[Collected data]
(* ===== verification/MetricsProps.v ===== *)
(** * What the metrics say

    The recorder against the metrics reference of docs/configuration.md, and the
    readiness probe against the life of the workers it speaks for. *)

From stdpp Require Import pretty.
From S2P Require Import Prelude Metrics.

(** ** The metrics reference *)

(** The row of the reference a call adds to: the metric, its labels, and how much. *)
Definition reference (c : Call) : option (string * list (string * string) * Z) :=
  match c with
  | CFrameReceived w i v => Some ("bsl_frames_received_total", [("worker", Itoa w); ("network_interface_name", i); ("version", v)], 1)
  | CFrameForwarded w p => Some ("bsl_frames_forwarded_total", [("worker", Itoa w); ("proto", p)], 1)
  | CFrameDropped w x => Some ("bsl_frames_dropped_total", [("worker", Itoa w); ("reason", x)], 1)
  | CFrameInvalidPayload w => Some ("bsl_frames_invalid_payload_total", [("worker", Itoa w)], 1)
  | CFrameDeduped w => Some ("bsl_frames_deduped_total", [("worker", Itoa w)], 1)
  | CFrameTxDeduped w => Some ("bsl_frames_tx_deduped_total", [("worker", Itoa w)], 1)
  | CEgressError w => Some ("bsl_egress_errors_total", [("worker", Itoa w)], 1)
  | CMCEgressError w => Some ("bsl_mc_egress_errors_total", [("worker", Itoa w)], 1)
  | CRetryTeeFrame w => Some ("bsl_retry_tee_frames_total", [("worker", Itoa w)], 1)
  | CRetryTeeError w => Some ("bsl_retry_tee_errors_total", [("worker", Itoa w)], 1)
  | CRetryTeeDropped w => Some ("bsl_retry_tee_dropped_total", [("worker", Itoa w)], 1)
  | CGapDetected f s => Some ("bsl_gaps_detected_total", [("flow", f); ("source", s)], 1)
  | CGapSuppressed f s => Some ("bsl_gaps_suppressed_total", [("flow", f); ("source", s)], 1)
  | CGapUnrecovered f s => Some ("bsl_gaps_unrecovered_total", [("flow", f); ("source", s)], 1)
  | CGapAbandoned f s x => Some ("bsl_gaps_abandoned_total", [("flow", f); ("source", s); ("reason", x)], 1)
  | CGapLateFilled f s => Some ("bsl_gaps_late_filled_total", [("flow", f); ("source", s)], 1)
  | CNACKDispatched f s => Some ("bsl_nacks_dispatched_total", [("flow", f); ("source", s)], 1)
  | CNACKSendError e => Some ("bsl_nack_send_errors_total", [("endpoint", e)], 1)
  | CNACKThrottled f s => Some ("bsl_nacks_throttled_total", [("flow", f); ("source", s)], 1)
  | CFlowsRefused f => Some ("bsl_nack_flows_refused_total", [("flow", f)], 1)
  | CSeqRebaselined f s => Some ("bsl_seq_rebaselines_total", [("flow", f); ("source", s)], 1)
  | CTailProbeSent f s => Some ("bsl_tail_probes_sent_total", [("flow", f); ("source", s)], 1)
  | CTailProbeRecovered f s => Some ("bsl_tail_probes_recovered_total", [("flow", f); ("source", s)], 1)
  | CTailProbeMiss f s => Some ("bsl_tail_probes_miss_total", [("flow", f); ("source", s)], 1)
  | CReassemblyStarted => Some ("bsl_reassembly_started_total", [], 1)
  | CReassemblyCompleted => Some ("bsl_reassembly_completed_total", [], 1)
  | CReassemblyAbandoned => Some ("bsl_reassembly_abandoned_total", [], 1)
  | CReassemblyAbandonedReason x => Some ("bsl_reassembly_abandoned_reason_total", [("reason", x)], 1)
  | CReassemblyRepairWait => Some ("bsl_reassembly_repair_wait_total", [], 1)
  | CReassemblyRepairWaitCompleted => Some ("bsl_reassembly_repair_wait_completed_total", [], 1)
  | CReassemblyHashMismatch => Some ("bsl_reassembly_hash_mismatch_total", [], 1)
  | CReassemblyLateFragment => Some ("bsl_reassembly_late_fragments_total", [], 1)
  | CReassemblyBadFragment => Some ("bsl_reassembly_bad_fragment_total", [], 1)
  | CReassemblyOversize => Some ("bsl_reassembly_oversize_fragments_total", [], 1)
  | CBundleRebucketed w => Some ("bsl_bundles_rebucketed_total", [("worker", Itoa w)], 1)
  | CRebucketUnguarded w => Some ("bsl_rebucket_unguarded_total", [("worker", Itoa w)], 1)
  | CHeaderForwarded w => Some ("bsl_header_forwarded_total", [("worker", Itoa w)], 1)
  | CHeaderEgressError w => Some ("bsl_header_egress_errors_total", [("worker", Itoa w)], 1)
  | CEgressClaimWon => Some ("bsl_egress_claim_won_total", [], 1)
  | CEgressClaimLost => Some ("bsl_egress_claim_lost_total", [], 1)
  | CEgressClaimLocalHit => Some ("bsl_egress_claim_local_hit_total", [], 1)
  | CEgressClaimError => Some ("bsl_egress_claim_errors_total", [], 1)
  | CTxDedupError => Some ("bsl_txid_dedup_errors_total", [], 1)
  | CIngressMarkSet => Some ("bsl_ingress_mark_set_total", [], 1)
  | CIngressMarkExisted => Some ("bsl_ingress_mark_existed_total", [], 1)
  | CIngressMarkDropped => Some ("bsl_ingress_mark_dropped_total", [], 1)
  | CIngressMarkError => Some ("bsl_ingress_mark_errors_total", [], 1)
  | CBeaconAdvertReceived => Some ("bsl_beacon_adverts_received_total", [], 1)
  | CSubtreeGroupAnnounceReceived => Some ("bsl_subtree_group_announces_received_total", [], 1)
  | CSubtreeGroupAnnounceRejected x => Some ("bsl_subtree_group_announces_rejected_total", [("reason", x)], 1)
  | CManifestReceived => Some ("multicast_manifest_received_total", [], 1)
  | CManifestDivergence _ x k => Some ("multicast_manifest_divergence_total", [("field", x); ("kind", k)], 1)
  | CManifestAdoption x k => Some ("multicast_manifest_adoption_total", [("field", x); ("reason", k)], 1)
  | CManifestReshardEmitDuplicate => Some ("multicast_manifest_resharding_emit_duplicates_total", [], 1)
  | CSubtreeGroupEvicted n _ => Some ("bsl_subtree_group_evictions_total", [], Z.max 0 n)
  | _ => None
  end%string.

◆ Exercise objective: An exact repeat of all the entries above is required.

◆ Answer box:
(* ===== verification/MetricsProps.v ===== *)
(** * What the metrics say

    The recorder against the metrics reference of docs/configuration.md, and the
    readiness probe against the life of the workers it speaks for. *)

From stdpp Require Import pretty.
From S2P Require Import Prelude Metrics.

(** ** The metrics reference *)

(** The row of the reference a call adds to: the metric, its labels, and how much. *)
Definition reference (c : Call) : option (string * list (string * string) * Z) :=
  match c with
  | CFrameReceived w i v => Some ("bsl_frames_received_total", [("worker", Itoa w); ("network_interface_name", i); ("version", v)], 1)
  | CFrameForwarded w p => Some ("bsl_frames_forwarded_total", [("worker", Itoa w); ("proto", p)], 1)
  | CFrameDropped w x => Some ("bsl_frames_dropped_total", [("worker", Itoa w); ("reason", x)], 1)
  | CFrameInvalidPayload w => Some ("bsl_frames_invalid_payload_total", [("worker", Itoa w)], 1)
  | CFrameDeduped w => Some ("bsl_frames_deduped_total", [("worker", Itoa w)], 1)
  | CFrameTxDeduped w => Some ("bsl_frames_tx_deduped_total", [("worker", Itoa w)], 1)
  | CEgressError w => Some ("bsl_egress_errors_total", [("worker", Itoa w)], 1)
  | CMCEgressError w => Some ("bsl_mc_egress_errors_total", [("worker", Itoa w)], 1)
  | CRetryTeeFrame w => Some ("bsl_retry_tee_frames_total", [("worker", Itoa w)], 1)
  | CRetryTeeError w => Some ("bsl_retry_tee_errors_total", [("worker", Itoa w)], 1)
  | CRetryTeeDropped w => Some ("bsl_retry_tee_dropped_total", [("worker", Itoa w)], 1)
  | CGapDetected f s => Some ("bsl_gaps_detected_total", [("flow", f); ("source", s)], 1)
  | CGapSuppressed f s => Some ("bsl_gaps_suppressed_total", [("flow", f); ("source", s)], 1)
  | CGapUnrecovered f s => Some ("bsl_gaps_unrecovered_total", [("flow", f); ("source", s)], 1)
  | CGapAbandoned f s x => Some ("bsl_gaps_abandoned_total", [("flow", f); ("source", s); ("reason", x)], 1)
  | CGapLateFilled f s => Some ("bsl_gaps_late_filled_total", [("flow", f); ("source", s)], 1)
  | CNACKDispatched f s => Some ("bsl_nacks_dispatched_total", [("flow", f); ("source", s)], 1)
  | CNACKSendError e => Some ("bsl_nack_send_errors_total", [("endpoint", e)], 1)
  | CNACKThrottled f s => Some ("bsl_nacks_throttled_total", [("flow", f); ("source", s)], 1)
  | CFlowsRefused f => Some ("bsl_nack_flows_refused_total", [("flow", f)], 1)
  | CSeqRebaselined f s => Some ("bsl_seq_rebaselines_total", [("flow", f); ("source", s)], 1)
  | CTailProbeSent f s => Some ("bsl_tail_probes_sent_total", [("flow", f); ("source", s)], 1)
  | CTailProbeRecovered f s => Some ("bsl_tail_probes_recovered_total", [("flow", f); ("source", s)], 1)
  | CTailProbeMiss f s => Some ("bsl_tail_probes_miss_total", [("flow", f); ("source", s)], 1)
  | CReassemblyStarted => Some ("bsl_reassembly_started_total", [], 1)
  | CReassemblyCompleted => Some ("bsl_reassembly_completed_total", [], 1)
  | CReassemblyAbandoned => Some ("bsl_reassembly_abandoned_total", [], 1)
  | CReassemblyAbandonedReason x => Some ("bsl_reassembly_abandoned_reason_total", [("reason", x)], 1)
  | CReassemblyRepairWait => Some ("bsl_reassembly_repair_wait_total", [], 1)
  | CReassemblyRepairWaitCompleted => Some ("bsl_reassembly_repair_wait_completed_total", [], 1)
  | CReassemblyHashMismatch => Some ("bsl_reassembly_hash_mismatch_total", [], 1)
  | CReassemblyLateFragment => Some ("bsl_reassembly_late_fragments_total", [], 1)
  | CReassemblyBadFragment => Some ("bsl_reassembly_bad_fragment_total", [], 1)
  | CReassemblyOversize => Some ("bsl_reassembly_oversize_fragments_total", [], 1)
  | CBundleRebucketed w => Some ("bsl_bundles_rebucketed_total", [("worker", Itoa w)], 1)
  | CRebucketUnguarded w => Some ("bsl_rebucket_unguarded_total", [("worker", Itoa w)], 1)
  | CHeaderForwarded w => Some ("bsl_header_forwarded_total", [("worker", Itoa w)], 1)
  | CHeaderEgressError w => Some ("bsl_header_egress_errors_total", [("worker", Itoa w)], 1)
  | CEgressClaimWon => Some ("bsl_egress_claim_won_total", [], 1)
  | CEgressClaimLost => Some ("bsl_egress_claim_lost_total", [], 1)
  | CEgressClaimLocalHit => Some ("bsl_egress_claim_local_hit_total", [], 1)
  | CEgressClaimError => Some ("bsl_egress_claim_errors_total", [], 1)
  | CTxDedupError => Some ("bsl_txid_dedup_errors_total", [], 1)
  | CIngressMarkSet => Some ("bsl_ingress_mark_set_total", [], 1)
  | CIngressMarkExisted => Some ("bsl_ingress_mark_existed_total", [], 1)
  | CIngressMarkDropped => Some ("bsl_ingress_mark_dropped_total", [], 1)
  | CIngressMarkError => Some ("bsl_ingress_mark_errors_total", [], 1)
  | CBeaconAdvertReceived => Some ("bsl_beacon_adverts_received_total", [], 1)
  | CSubtreeGroupAnnounceReceived => Some ("bsl_subtree_group_announces_received_total", [], 1)
  | CSubtreeGroupAnnounceRejected x => Some ("bsl_subtree_group_announces_rejected_total", [("reason", x)], 1)
  | CManifestReceived => Some ("multicast_manifest_received_total", [], 1)
  | CManifestDivergence _ x k => Some ("multicast_manifest_divergence_total", [("field", x); ("kind", k)], 1)
  | CManifestAdoption x k => Some ("multicast_manifest_adoption_total", [("field", x); ("reason", k)], 1)
  | CManifestReshardEmitDuplicate => Some ("multicast_manifest_resharding_emit_duplicates_total", [], 1)
  | CSubtreeGroupEvicted n _ => Some ("bsl_subtree_group_evictions_total", [], Z.max 0 n)
  | _ => None
  end%string.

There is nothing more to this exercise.